(Stored data entries)
»»

(** The latest generation, if the instance has one. *)
Definition latest : M (option generation) :=
  r ← get_record;
  match r ≫= r_latest with
  | Some id => g ← get_generation id; mret (Some g)
  | None => mret None
  end.

Definition generation_ids : M (list generation_id) :=
  r ← attempt (read_dir generations_dir);
  match r with
  | inl names => mret (merge_sort string_le (omap try_from names))
  | inr (Io NotFound) => mret []
  | inr e => fail e
  end.

(** The published final snapshot of [run], if it got that far. *)
Definition final_generation_of (run : run_id) : M (option generation_id) :=
  ids ← generation_ids;
  fold_m (fun found id =>
    g ← attempt (get_generation id);
    match g with
    | inl g =>
        match m_origin (g_manifest g) with
        | Snapshot origin => mret (if bool_decide (origin = run) then Some id else found)
        | _ => mret found
        end
    | inr _ => mret found
    end) None ids.

(** Starts writing a new generation. *)
Definition stage : M staging :=
  id ← new_generation_id;
  _ ← create_dir_all (staging_dir id);
  mret (mk_staging id (staging_dir id)).

(** The top-level regular files of a directory, apart from the manifest and
    the pin, with their sizes. *)
Definition list_files (d : path) : M (gmap string N) :=
  names ← read_dir d;
  fold_m (fun files name =>
    n ← symlink_metadata (d /: name);
    match n with
    | NFile f =>
        if bool_decide (name <> MANIFEST /\ name <> PIN)
        then mret (<[name := file_len f]> files) else mret files
    | _ => mret files
    end) ∅ names.

(** Makes a staged generation durable and immutable. It is not [latest]
    until committed. *)
Definition publish (st : staging) (par : option generation_id) (org : origin) : M generation_id :=
  files ← list_files (s_dir st);
  if bool_decide (is_Some (files !! ROOTFS)) then
    now ← clock;
    let mf := mk_manifest MANIFEST_VERSION (s_id st) par org (now `mod` 2 ^ 64)%N files in
    _ ← fs_write (s_dir st /: MANIFEST) (to_vec_pretty mf ++ [newline]);
    _ ← create_file (s_dir st /: PIN);
    _ ← sync_tree (s_dir st);
    _ ← rename (s_dir st) (generation_dir (s_id st));
    _ ← sync_dir generations_dir;
    mret (s_id st)
  else bail "staged generation has no rootfs".

(** Checkpoints whose generation exists, oldest first. *)
Definition checkpoints : M (list checkpoint_ref) :=
  r ← attempt (read_dir checkpoints_dir);
  match r with
  | inl names =>
      found ← fold_m (fun acc name =>
        if has_ref_extension name then
          c ← read_json (checkpoints_dir /: name);
          match c with
          | Some c =>
              here ← path_is_dir (generation_dir (c_generation c));
              mret (if (here : bool) then acc ++ [c] else acc)
          | None => mret acc
          end
        else mret acc) [] names;
      mret (merge_sort checkpoint_le found)
  | inr (Io NotFound) => mret []
  | inr e => fail e
  end.

(** *** Garbage collection *)

Definition collect_run (live : option run_id) (runs : list string) (name : string) : M (list string) :=
  if bool_decide (live = Some name) then mret runs
  else
    _ ← remove_path_if_exists (runs_dir /: name);
    mret (runs ++ [name]).

Definition collect_entry (referenced : gset generation_id)
    (acc : list generation_id * list string) (name : string)
    : M (list generation_id * list string) :=
  let '(gens, stgs) := acc in
  let entry := generations_dir /: name in
  if starts_with STAGING_PREFIX name || starts_with TRASH_PREFIX name then
    _ ← remove_path_if_exists entry;
    mret (gens, stgs ++ [name])
  else
    match try_from name with
    | None => mret acc
    | Some id =>
        if bool_decide (id ∈ referenced) then mret acc
        else
          p ← attempt (metadata (entry /: PIN));
          free ← match p with
                 | inl _ => try_lock_pin (entry /: PIN)
                 | inr (Io NotFound) => mret true
                 | inr e => fail e
                 end;
          if (free : bool) then
            _ ← rename entry (trash_dir id);
            _ ← remove_path_if_exists (trash_dir id);
            mret (gens ++ [id], stgs)
          else mret acc
    end.

(** Removes runs, staging directories and every generation that neither the
    record nor a checkpoint names and that nobody has pinned. *)
Definition collect_garbage : M collected :=
  rec ← require_record;
  cps ← checkpoints;
  let referenced : gset generation_id :=
    list_to_set (option_list (r_latest rec)) ∪ list_to_set (c_generation <$> cps) in
  let live_run := phase_run (r_phase rec) in
  run_entries ← attempt (read_dir runs_dir);
  runs ← match run_entries with
         | inl names => fold_m (collect_run live_run) [] names
         | inr _ => mret []
         end;
  gen_entries ← attempt (read_dir generations_dir);
  acc ← match gen_entries with
        | inl names => fold_m (collect_entry referenced) ([], []) names
        | inr _ => mret ([], [])
        end;
  mret (mk_collected acc.1 runs acc.2).

(** *** Committing *)

(** Creates the record of a new instance, from its staged first generation. *)
Definition initialize (st : staging) : M generation_id :=
  e ← store_exists;
  if (e : bool) then bail "instance state already exists"
  else
    id ← publish st None Image;
    _ ← commit_record (Some id) Stopped;
    mret id.

(** Makes the store usable after whatever happened to the previous holder of
    the instance lock. *)
Definition recover : M recovery :=
  rec ← require_record;
  rv ← match r_phase rec with
       | Stopped => mret Clean
       | Running run _ | Dirty run _ =>
           fin ← final_generation_of run;
           match fin, r_phase rec with
           | Some id, _ => _ ← commit_record (Some id) Stopped; mret (RolledForward id)
           | None, Running _ _ =>
               _ ← commit_record (r_latest rec) Stopped; mret (DiscardedIdleRun run)
           | None, _ => fail (CrashedWithUnsavedState instance_name run)
           end
       end;
  _ ← collect_garbage;
  mret rv.

(** Copies the files a manifest lists, and the host-share state if any. *)
Definition clone_listed (src dst : path) (names : list string) : M unit :=
  for_each (fun name => clone_or_copy_file (src /: name) (dst /: name)) names.

Definition clone_shares (src dst : path) : M unit :=
  e ← path_exists (src /: HOST_SHARE_STATE);
  if (e : bool) then clone_or_copy_tree (src /: HOST_SHARE_STATE) (dst /: HOST_SHARE_STATE)
  else mret tt.

(** Prepares a run from [latest] (or from [from]) and records it as
    running. *)
Definition begin_run (from : option generation_id) : M run :=
  rec ← require_record;
  if bool_decide (r_phase rec = Stopped) then
    base ← match (match from with Some _ => from | None => r_latest rec end) with
           | Some id => g ← get_generation id; mret (Some g)
           | None => mret None
           end;
    id ← new_run_id;
    let d := run_dir id in
    _ ← create_dir_all d;
    _ ← match base with
        | Some base =>
            _ ← clone_listed (g_dir base) d (sorted_keys (m_files (g_manifest base)));
            clone_shares (g_dir base) d
        | None => mret tt
        end;
    _ ← sync_tree d;
    _ ← sync_dir runs_dir;
    _ ← commit_record (r_latest rec) (Running id current);
    mret (mk_run id d base)
  else bail "instance is not stopped; recover it before starting a run".

(** Makes [id] the latest generation while [run] keeps running. *)
Definition advance_latest (run : run_id) (id : generation_id) : M unit :=
  _ ← get_generation id;
  rec ← require_record;
  match r_phase rec with
  | Running cur _ | Dirty cur _ =>
      if bool_decide (cur = run) then commit_record (Some id) (r_phase rec)
      else bail "cannot advance run"
  | Stopped => bail "cannot advance run"
  end.

(** Copies a snapshot directory produced elsewhere into a new generation. *)
Definition import_dir (source : path) (par : option generation_id) (org : origin) : M generation_id :=
  st ← stage;
  names ← read_dir source;
  _ ← for_each (fun name =>
        n ← symlink_metadata (source /: name);
        match n with
        | NFile _ =>
            if bool_decide (name <> MANIFEST /\ name <> PIN)
            then clone_or_copy_file (source /: name) (s_dir st /: name) else mret tt
        | NDir =>
            if bool_decide (name = HOST_SHARE_STATE)
            then clone_or_copy_tree (source /: name) (s_dir st /: name) else mret tt
        | NLink _ => mret tt
        end) names;
  publish st par org.

(** Records that [run] is about to serve its first command. *)
Definition mark_dirty (run : run_id) : M unit :=
  rec ← require_record;
  match r_phase rec with
  | Running cur owner =>
      if bool_decide (cur = run) then commit_record (r_latest rec) (Dirty run owner)
      else bail "cannot mark run dirty"
  | Dirty cur _ => if bool_decide (cur = run) then mret tt else bail "cannot mark run dirty"
  | Stopped => bail "cannot mark run dirty"
  end.

(** Ends a run that never served a command, keeping [latest]. *)
Definition abandon_run (run : run_id) : M unit :=
  rec ← require_record;
  match r_phase rec with
  | Running cur _ =>
      if bool_decide (cur = run) then
        _ ← commit_record (r_latest rec) Stopped;
        _ ← collect_garbage; mret tt
      else bail "cannot abandon run"
  | _ => bail "cannot abandon run"
  end.

(** The commit point of a snapshot: [id] becomes [latest] and the instance is
    stopped. Garbage is collected only after. *)
Definition commit_latest (id : generation_id) : M unit :=
  _ ← get_generation id;
  _ ← commit_record (Some id) Stopped;
  _ ← collect_garbage; mret tt.

(** Keeps the disk of a crashed dirty run as the new [latest]. *)
Definition salvage : M generation_id :=
  rec ← require_record;
  match r_phase rec with
  | Dirty run _ =>
      st ← stage;
      _ ← clone_or_copy_file (run_dir run /: ROOTFS) (s_dir st /: ROOTFS);
      _ ← clone_shares (run_dir run) (s_dir st);
      id ← publish st (r_latest rec) (Salvage run);
      _ ← commit_latest id;
      mret id
  | _ => bail "there is no crashed run to salvage"
  end.

(** Drops a crashed dirty run, returning to [latest]. *)
Definition discard_run : M run_id :=
  rec ← require_record;
  match r_phase rec with
  | Dirty run _ =>
      _ ← commit_record (r_latest rec) Stopped;
      _ ← collect_garbage;
      mret run
  | _ => bail "there is no crashed run to discard"
  end.

Definition latest_of (rec : record) : M (option generation) :=
  match r_latest rec with
  | Some id => g ← get_generation id; mret (Some g)
  | None => mret None
  end.

(** Replaces [latest] with an edited copy: [edit] gets the staging directory
    holding clones of every file of [latest]. *)
Definition derive (edit : path -> M unit) : M generation_id :=
  rec ← require_record;
  if bool_decide (r_phase rec = Stopped) then
    g ← latest_of rec;
    base ← context g "instance has no saved state to edit";
    st ← stage;
    _ ← clone_listed (g_dir base) (s_dir st) (sorted_keys (m_files (g_manifest base)));
    _ ← clone_shares (g_dir base) (s_dir st);
    _ ← edit (s_dir st);
    id ← publish st (Some (g_id base)) Edited;
    _ ← commit_latest id;
    mret id
  else bail "the instance must be stopped to edit its saved state".

(** Where the instance's host-share state lives right now. *)
Definition current_host_share_state : M (option path) :=
  r ← get_record;
  mret (match r with
        | None => None
        | Some rec =>
            match phase_run (r_phase rec), r_latest rec with
            | Some run, _ => Some (run_dir run /: HOST_SHARE_STATE)
            | None, Some g => Some (generation_dir g /: HOST_SHARE_STATE)
            | None, None => None
            end
        end).

(** Replaces [latest] with a copy that has no memory. *)
Definition drop_memory : M (option generation_id) :=
  rec ← require_record;
  if bool_decide (r_phase rec = Stopped) then
    g ← latest_of rec;
    match g with
    | None => mret None
    | Some base =>
        if has_memory (g_manifest base) then
          st ← stage;
          _ ← clone_or_copy_file (g_rootfs base) (s_dir st /: ROOTFS);
          _ ← clone_shares (g_dir base) (s_dir st);
          id ← publish st (Some (g_id base)) DropMemory;
          _ ← commit_latest id;
          mret (Some id)
        else mret None
    end
  else bail "the instance must be stopped to drop its memory snapshot".

(** *** Checkpoints *)

Definition checkpoint_ref_path (id : string) : M path :=
  if validate_component id then mret (checkpoints_dir /: (id +:+ ".ref"))
  else bail "invalid checkpoint id".

(** Names a published generation as a checkpoint. *)
Definition add_checkpoint (c : checkpoint_ref) : M unit :=
  _ ← get_generation (c_generation c);
  _ ← create_dir_all checkpoints_dir;
  p ← checkpoint_ref_path (c_id c);
  commit_json p c.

««

Exercise description: Copy the stretch of the records above that runs from the line with "(** The top-level" through the line with "fold_m (fun files name =>". Both end lines belong in the copy, and nothing else does.

Written response:
(** The top-level regular files of a directory, apart from the manifest and
    the pin, with their sizes. *)
Definition list_files (d : path) : M (gmap string N) :=
  names ← read_dir d;
  fold_m (fun files name =>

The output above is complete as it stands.